In October 2017, Bank of Scotland, which introduced European Central Bank (ECB) tracker mortgages to the Republic in 2001, said that it had identified 184 customers who were hit by an industry-wide debacle where they were either denied their right to a cheap home loan linked to the main ECB rate, or put on an incorrect rate.
The figure has now increased to close to 500, The Irish Times has learned. "We have completed a review as requested by the Central Bank of Ireland, which identified a small number of accounts with errors related to tracker mortgages. The vast majority have been rectified and we expect to have completed this activity by the end of the month," said a spokesman for Lloyds Banking Group, which inherited Bank of Scotland in late 2008 as part of a rescue takeover of HBOS. He declined to comment on the specific number of cases.
Danish group Danske Bank, which entered the Republic in 2005 by acquiring National Irish Bank before quitting the State's retail banking market eight years later, has found that 115 customers were impacted by the fiasco, according to a company spokeswoman. That is up from 78 in November 2017.
Danske Bank would like to sincerely apologise for the errors and any distress caused to impacted customers
Danske has identified 61 of the cases related to instances where borrowers were put on the wrong “margin” over the ECB rate as a result of “the bank’s error”, the spokeswoman said.
It has acknowledged that a further 54 customers “who may have had a reasonable expectation of a tracker rate on expiry of their fixed-rate mortgage, but where that option was not offered or made clear to the customer”, she said.
The bank, which has sold most of its Irish mortgages in recent years, said that it had made refunds and paid compensation to the “majority” of impacted accounts, with final payments set to be completed by the end of March.
“Danske Bank would like to sincerely apologise for the errors and any distress caused to impacted customers,” the spokeswoman said.

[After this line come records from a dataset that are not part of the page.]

(* ===== verification/Errors.v ===== *)
(** * The error taxonomy ([errors.rs])

    [errors.rs] is not among the staged sources: the taxonomy follows the
    specification (sections 3 and 7) and the constructors [request.rs]
    builds ([Error::ParseError], [Error::from(MeilisearchError)],
    [Error::MeilisearchCommunication]). *)

From stdpp Require Import base list strings.
From Stdlib Require Import ZArith.
From S2P Require Import Prelude Serde.

Open Scope string_scope.

(** The structured error body the service returns. *)
Record MeilisearchError := {
  error_message : string;
  error_code : string;
  error_type : string;
  error_link : string
}.

(** A non-success status whose body is not a structured error. *)
Record MeilisearchCommunicationError := {
  comm_status_code : Z;
  comm_message : option string;
  comm_url : string
}.

Inductive Error :=
| Meilisearch (e : MeilisearchError)
| MeilisearchCommunication (e : MeilisearchCommunicationError)
| ParseError (e : JsonError)
| Timeout
| InvalidRequest
| HttpError (msg : string)
| Yaup (msg : string).

(** [impl From<MeilisearchError> for Error]. *)
Definition error_from_meilisearch (e : MeilisearchError) : Error := Meilisearch e.

(** [impl From<yaup::Error> for Error], used by the [?] of
    [add_query_parameters]. *)
Definition error_from_yaup (msg : string) : Error := Yaup msg.

Definition is_parse_error (e : Error) : bool :=
  match e with ParseError _ => true | _ => false end.

(** [derive(Deserialize)] of [MeilisearchError]: the keys [message],
    [code], [type] and [link]. *)
#[export] Instance meilisearch_error_from_json : FromJson MeilisearchError :=
  fun j => match j with
           | JObject kvs =>
               let? m := req_field kvs "message" in
               let? c := req_field kvs "code" in
               let? t := req_field kvs "type" in
               let? l := req_field kvs "link" in
               Ok {| error_message := m; error_code := c; error_type := t; error_link := l |}
           | _ => Err (json_error "invalid type: expected struct MeilisearchError")
           end.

Meanwhile, ACC Loan Management, the remnant of ACCBank, has identified about 40 commercial and investment property customers who were charged the wrong rate, linked to European interbank lending rates, according to sources.
The figure marks an increase from the 11 accounts that the company, a unit of Dutch financial group Rabobank, had acknowledged in late 2017.
The Central Bank ordered current and former retail lenders in the market to examine their books for overcharging issues in late 2015. The regulator revealed last week that the total number of cases stood at 39,800 at the end of December – almost double the 20,100 conceded by the industry in October 2017.
The country's six main mortgage providers – AIB and its subsidiary EBS, Bank of Ireland, Ulster Bank, Permanent TSB and KBC Bank Ireland – account for the vast majority of cases and have set aside €1 billion to deal with the scandal.